話し出した男はスクラップヤードの監視映像に映っていた男が着ていた物と同じ物に見える高性能なスーツとアイウェアを身に纏って居た。
「それは申し訳無いな。なら、手短に話そうか。我々は雇い主が紛失した荷物を探している。彼女が入手した可能性が高い。それを回収出来れば彼女にそれ以上の用事は無い。」
「やっぱりか。彼女自身の身柄が目的だとしたら、随分と手を抜いた仕事振りだと思ったよ。」
奴の話の内容は此方の事前調査から予想出来た内容だった。
「欲しいのは、セリアンの男性が撮ったホロ入りのプロジェクターか?それとも一緒に入ってた有害なメモリか?どっちにしろ、彼女は持って無いぜ。」
「そう言うからには、何処に有るか君は知っているのかい?出来れば穏便に聞きたいのだが。」
俺がセリアンの名前を出した途端に、奴等の雰囲気が更に物騒な物に成った。
「ああ、勿論だ。それが有る所に案内する。そっちが望むなら今すぐにでも行っても良いが。その前に仲間と通信して情報の共有をしたい。それに、そろそろ痛み止めが切れそうだから、治療を受けたい。」
「分かった、治療は此方の衛生兵が行おう。それが済み次第、案内を頼めるかな?」
俺は男の問いに頷いて見せると、男は傍に控えて居た部下の一人に目配せをする。
それを受けた人物は直ぐに俺の側へ歩いて近寄り、携帯式生体スキャナーを取り出した。
俺は手近な椅子を引き寄せて座り込み患部が見える様に腕を上げると、同時に患部周辺のスーツが解除されて外部に晒され、傷口が目視で確認出来る様に成った。
傷口周辺は刺されたナイフよりも少し多きく肉が盛り上がり、急速に塞がれた事が見て取れる。
俺が身を捩って傷口を見ていると、スキャンの邪魔に思ったのか姿勢を無言で正された。
治療を始めた衛生兵の手際は非常に良く、気付いた時には幹部の麻酔を打たれており、直ぐに疼くような痛みや熱さが引いて行く。

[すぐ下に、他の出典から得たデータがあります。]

(** C4. An update request changes, in the movie with the given id, only
    the fields the payload sets: every movie row is what it was, or is
    the row with the id and has become the spec's partial update of it,
    in which each absent field has its prior value.  A payload that
    sets only score leaves a row as it was or changes its score alone.
    When the request succeeds the row is the updated one. *)
Theorem update_movie_partial (movie_id : Z) (u : MovieUpdateSchema.t)
        (store store' : Tables) (r : Exception + string) :
  request (update_movie constraints movie_id u) store = (r, store') ->
  Forall2
    (fun m m' =>
       (m' = m
        \/ (MovieModel.id m = movie_id /\ m' = spec_partial_update u m))
       /\ MovieModel.id m' = MovieModel.id m
       /\ MovieModel.country_id m' = MovieModel.country_id m
       /\ (MovieUpdateSchema.name u = NotSet ->
           MovieModel.name m' = MovieModel.name m)
       /\ (MovieUpdateSchema.date u = NotSet ->
           MovieModel.date m' = MovieModel.date m)
       /\ (MovieUpdateSchema.score u = NotSet ->
           MovieModel.score m' = MovieModel.score m)
       /\ (MovieUpdateSchema.overview u = NotSet ->
           MovieModel.overview m' = MovieModel.overview m)
       /\ (MovieUpdateSchema.status u = NotSet ->
           MovieModel.status m' = MovieModel.status m)
       /\ (MovieUpdateSchema.budget u = NotSet ->
           MovieModel.budget m' = MovieModel.budget m)
       /\ (MovieUpdateSchema.revenue u = NotSet ->
           MovieModel.revenue m' = MovieModel.revenue m))
    (movies store) (movies store')
  /\ (forall value,
         u = MovieUpdateSchema.mk NotSet NotSet (IsSet value) NotSet NotSet
                                  NotSet NotSet ->
         Forall2
           (fun m m' =>
              m' = m
              \/ m' = MovieModel.mk
                        (MovieModel.id m) (MovieModel.name m)
                        (MovieModel.date m) value (MovieModel.overview m)
                        (MovieModel.status m) (MovieModel.budget m)
                        (MovieModel.revenue m) (MovieModel.country_id m))
           (movies store) (movies store'))
  /\ (forall m,
         (exists msg, r = inr msg) -> In m (movies store) ->
         MovieModel.id m = movie_id ->
         In (spec_partial_update u m) (movies store'))
  /\ store' = set_movies (movies store') store.
Proof.
  intros Hrun. apply update_movie_rows in Hrun.
  destruct Hrun as (Hstore & Hrows & Hdone).
  split; [|split; [|split; assumption]].
  - eapply Forall2_impl; [|exact Hrows]. intros m m' [->|[Hid ->]].
    + repeat split; auto.
    + split; [auto|]. unfold spec_partial_update. cbn.
      repeat split; intros ->; reflexivity.
  - intros value ->. eapply Forall2_impl; [|exact Hrows].
    intros m m' [->|[Hid ->]]; [left | right]; reflexivity.
Qed.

麻酔の効き具合をスキャンで確認した後の手順は、彼がカッターナイフの様な機構をしたメスを取り出したので、見るのを止めて顔を正面へ向けた。
「直ぐに処置は済みそうかな?」
「ええ、この程度で有れば直ぐに治す事が出来ます。初期の処置が良かったので、後遺症も心配ありません。」
俺は治療に当たる人物が女性で有る事に声で気付き、少し驚きつつも視線の置き所を探す。何故なら、正面にはそれまで俺にブラスターやナイフを向けて来た相手が居るからだ。
「処置されてる間に仲間へ連絡したいのだが?」
「おっと、すまないね。直ぐにジャミングを解除するよ。」
視線を彷徨わせていた所、とおとおリーダー格の男と目が合ったので、通信の件を確認して自分が感じる気まずさを誤魔化した。
その後は治療を受ける事に集中し、ジャミングが解除されるまで眼を瞑り、同じ事態に陥らない様にする。